If you have the backyard, money, and time to raise pygmy goats, then the farm animal should be a good pet for you. Pygmy goats are fun and safe for kids to play with – there are fun activities you can do with pygmy goats that you can’t do with a dog for example. So if you think you have the space, budget, and commitment, learn what you need to raise pygmy goats to experience the fun around a farm animal.See also:
Housing Pygmy Goats
Pygmy goats aren’t like dogs that you can house in a large dog house. They like to live in their own barn that’s well ventilated and has raised benches to sleep on. They don’t like to sleep on the ground! A typical barn for two pygmy goats and their goat toys should be about 30 to 40 square feet. It’s also good to fence an area around your pygmy goat barn to give your pet secure space to exercise and play with their goat toys in.
Feeding Pygmy Goats
Feeding pygmy goats is easy. There are goat mixes you can buy from pet stores or farm supply stores, which you can give to your goat twice a day as their main meal. Two to three ounces of these goat mixes is enough for an adult pygmy. For treats, give as much leafy greens like cabbage, dandelions, lettuce, or spinach to your goat. And make fresh water and hay always available in your goat’s barn, too. In fact, a couple of hay bales make good goat toys. Watch your pygmies climb and hop over hay bales if it’s too wet or cold for them to play outside.
Pygmy Goat Toys
Of course, your pygmy goats can’t do without their goat toys. Goats are very playful animals; they have no problem finding ways how they can enjoy whatever goat toys you give them. Among their favorite toys include picnic tables, benches, rocks, and even old tires. Place one or two of these goat toys and watch your pygmies tirelessly play with them all afternoon. Pygmies like to imagine goat toys as hills they can play “who can climb the fastest” with.

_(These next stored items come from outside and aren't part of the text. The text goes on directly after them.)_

Lemma fsal_open_mode_suffices_witness :
  let r := fsal_open (K := Double.consts) Double.ops Double.user_ctx
             Double.file 1
             (Double.state_of (Double.with_flags Double.backend0 3)) in
  fst r = Double.ok /\
  calls (snd r) = [call_status Double.file] /\
  open_fd_count (snd r) = 0.
Proof.
  apply (fsal_open_mode_suffices (K := Double.consts) Double.ops
           Double.user_ctx Double.file 1
           (Double.state_of (Double.with_flags Double.backend0 3))
           eq_refl).
  - discriminate.
  - left. reflexivity.
Defined.

Lemma fsal_open_close_then_open_witness :
  let r := fsal_open (K := Double.consts) Double.ops DoubleMore.member_ctx
             Double.file 2
             (Double.state_of (Double.with_flags Double.backend0 1)) in
  fst r = Double.ok /\
  calls (snd r)
  = [call_open Double.file 2; call_status Double.file;
     call_close Double.file; call_status Double.file] /\
  open_fd_count (snd r) = 0.
Proof.
  apply (fsal_open_close_then_open (K := Double.consts) Double.ops
           DoubleMore.member_ctx Double.file 2
           (Double.state_of (Double.with_flags Double.backend0 1))
           eq_refl eq_refl);
    try discriminate; try reflexivity.
  cbn. lia.
Defined.

Lemma fsal_close_open_file_witness :
  let r := fsal_close (K := Double.consts) Double.ops Double.file
             (Double.state_of (Double.with_flags Double.backend0 3)) in
  fst r = Double.ok /\
  calls (snd r) = [call_close Double.file; call_status Double.file].
Proof.
  apply (proj2 (fsal_close_open_file (K := Double.consts) Double.ops
                  Double.file
                  (Double.state_of (Double.with_flags Double.backend0 3)))
               eq_refl).
  discriminate.
Defined.

Lemma fsal_commit_open_file_witness :
  let r := fsal_commit (K := Double.consts) Double.ops Double.user_ctx
             Double.file 0 4096
             (Double.state_of (Double.with_flags Double.backend0 3)) in
  fst r = Double.ok /\
  calls (snd r) = [call_commit Double.file 0 4096; call_status Double.file] /\
  open_fd_count (snd r) = 0.
Proof.
  apply (fsal_commit_open_file (K := Double.consts) Double.ops
           Double.user_ctx Double.file 0 4096
           (Double.state_of (Double.with_flags Double.backend0 3))).
  - vm_compute. reflexivity.
  - reflexivity.
  - discriminate.
Defined.

Lemma fsal_commit_closed_file_witness :
  let r := fsal_commit (K := Double.consts) Double.ops Double.user_ctx
             Double.file 0 4096 (Double.state_of Double.backend0) in
  fst r = Double.ok /\
  calls (snd r)
  = [call_close Double.file; call_commit Double.file 0 4096;
     call_open Double.file 2; call_status Double.file;
     call_status Double.file] /\
  open_fd_count (snd r) = 1.
Proof.
  apply (fsal_commit_closed_file (K := Double.consts) Double.ops
           Double.user_ctx Double.file 0 4096
           (Double.state_of Double.backend0)).
  - vm_compute. reflexivity.
  - reflexivity.
  - reflexivity.
  - reflexivity.
  - reflexivity.
Defined.

(** ** fsal_lookup and fsal_lookupp *)

Section LookupFacts.

Context {K : fsal_consts} {B : Type}.
Variable ops : fsal_obj_ops B.

Lemma records_no_lookup_refresh obj :
  records_no is_lookup (fsal_refresh_attrs ops obj).
Proof. unfold fsal_refresh_attrs. records_no_tac. Qed.

Lemma records_no_lookup_access obj access_type :
  records_no is_lookup (fsal_access ops obj access_type).
Proof.
  unfold fsal_access.
  apply records_no_bind; [apply records_no_lookup_refresh|intros st].
  records_no_tac.
Qed.

(** X8.  [fsal_lookup] in something that is not a directory returns the
    not-a-directory error without touching the state.  In a directory on
    which the caller is refused the execute access, it returns the status
    of the access check with no object, and the backend's [lookup] is not
    called. *)
Theorem fsal_lookup_refused (parent : fsal_obj_handle) (name : string)
    (s : state B) :
  (type parent <> DIRECTORY ->
   fsal_lookup ops parent name s = ((fsalstat ERR_FSAL_NOTDIR 0, None), s)) /\
  (type parent = DIRECTORY ->
   FSAL_IS_ERROR (fst (fsal_access ops parent lookup_access_mask s)) = true ->
   fsal_lookup ops parent name s
   = ((fst (fsal_access ops parent lookup_access_mask s), None),
      snd (fsal_access ops parent lookup_access_mask s)) /\
   count_calls is_lookup (calls (snd (fsal_lookup ops parent name s)))
   = count_calls is_lookup (calls s)).
Proof.
  unfold fsal_lookup. fold lookup_access_mask. split.
  - intros Ht. apply type_eqb_neq in Ht. rewrite Ht. reflexivity.
  - intros Ht He. apply type_eqb_eq in Ht. rewrite Ht. cbn [negb].
    cbv [bind]. rewrite He. cbn [ret fst snd]. split; [reflexivity|].
    apply records_no_lookup_access.
Qed.

(** X9.  In a directory that grants the access, [fsal_lookup] of "."
    returns the directory itself after taking a reference on it, and
    [fsal_lookup] of ".." in the root of the export (the object that the
    export's [lookup_path] returns) also returns the directory itself
    with a reference; in neither case is the backend's [lookup] called. *)
Theorem fsal_lookup_dot_names (parent : fsal_obj_handle) (s : state B) :
  type parent = DIRECTORY ->
  let acc := fsal_access ops parent lookup_access_mask s in
  FSAL_IS_ERROR (fst acc) = false ->
  (fst (fsal_lookup ops parent "." s)
   = (fsalstat ERR_FSAL_NO_ERROR 0, Some parent) /\
   calls (snd (fsal_lookup ops parent "." s))
   = call_get_ref parent :: calls (snd acc)) /\
  (let lp := op_lookup_path ops (st_world (snd acc)) in
   FSAL_IS_ERROR (fst (fst lp)) = false ->
   snd (fst lp) = Some parent ->
   fst (fsal_lookup ops parent ".." s)
   = (fsalstat ERR_FSAL_NO_ERROR 0, Some parent) /\
   calls (snd (fsal_lookup ops parent ".." s))
   = call_get_ref parent :: call_lookup_path :: calls (snd acc)).
Proof.
  intros Ht acc Hok. unfold fsal_lookup. fold lookup_access_mask.
  apply type_eqb_eq in Ht. rewrite Ht. cbn [negb]. cbv [bind]. fold acc.
  rewrite Hok. split.
  - change (("." =? ".")%string) with true. mrun. split; reflexivity.
  - intros He Hp.
    change ((".." =? ".")%string) with false.
    change ((".." =? "..")%string) with true.
    unfold fsal_lookupp. rewrite Ht. mrun.
    rewrite He, Hp, handle_eqb_refl. psimpl. split; reflexivity.
Qed.

End LookupFacts.

Lemma fsal_lookup_refused_witness :
  fsal_lookup (K := Double.consts) Double.ops Double.file "a"
    (Double.state_of Double.backend0)
  = ((fsalstat ERR_FSAL_NOTDIR 0, None), Double.state_of Double.backend0).
Proof.
  apply (proj1 (fsal_lookup_refused (K := Double.consts) Double.ops
                  Double.file "a" (Double.state_of Double.backend0))).
  discriminate.
Defined.

Lemma fsal_lookup_dot_names_witness :
  fst (fsal_lookup (K := Double.consts) Double.ops Double.root "."
         (Double.state_of Double.backend0))
  = (Double.ok, Some Double.root) /\
  fst (fsal_lookup (K := Double.consts) Double.ops Double.root ".."
         (Double.state_of Double.backend0))
  = (Double.ok, Some Double.root).
Proof.
  destruct (fsal_lookup_dot_names (K := Double.consts) Double.ops
              Double.root (Double.state_of Double.backend0)
              eq_refl eq_refl) as [[H1 _] H2].
  split; [exact H1|].
  exact (proj1 (H2 eq_refl eq_refl)).
Defined.

(** ** Permission rules of fsal_setattr *)

Section PermFacts.

Context {K : fsal_consts} {B : Type}.
Variable ops : fsal_obj_ops B.
Variable op_ctx : req_op_context.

Keeping Pygmy Goats in Shape
Aside from pygmy goat toys to keep your pygmies in good shape, your pet goats need the following:
Hoof trimming – Your pygmies need their hooves trimmed every 6 to 8 weeks. A garden pruning shear should do well for the purpose.
Disbudding – Most goat species, including pygmy, are born with horns that needs to be disbudded by a farm vet for you and your animals sake.
Deworming – If you keep everything clean with your pygmy goats, they may need at least twice a year deworming.
Vaccination – Although you can vaccinate your pygmy goats yourself, but it’s best to ask a vet to do it. Your goat should be vaccinated against enterotoxaemia, pulpy kidney, and tetanus.
Mineral block – In the wild, pygmy goats get their minerals by licking salts and minerals on the ground. In your farm animal barn, hang a mineral block which your pygmies can lick while they’re resting.
Few Notes about Pygmy Goats
Before buying pygmy goat toys, you have to know some important notes about your pet farm animal first. You should know that pygmy goats are social animals; you should at least get two of them for company. And if you’re not planning on reproducing your pygmies, have a male pet pygmy neutered before taking it home. Also, buy pygmy goats only from trusted breeders. Ask for pure breed pygmies because pygmy goats crossed with other goat race could grow large needing more space and attention than pure bred, small pygmies.
And of course, since you’re not bringing home a dog or a cat, please remember to phone your local Department of Agriculture’s office to ask for necessary permits to own a pet farm animal. In fact, before shopping for goat toys and checking pygmy goats from Wyoming, check with your local town or village if you’re allowed to keep farm animals as pets.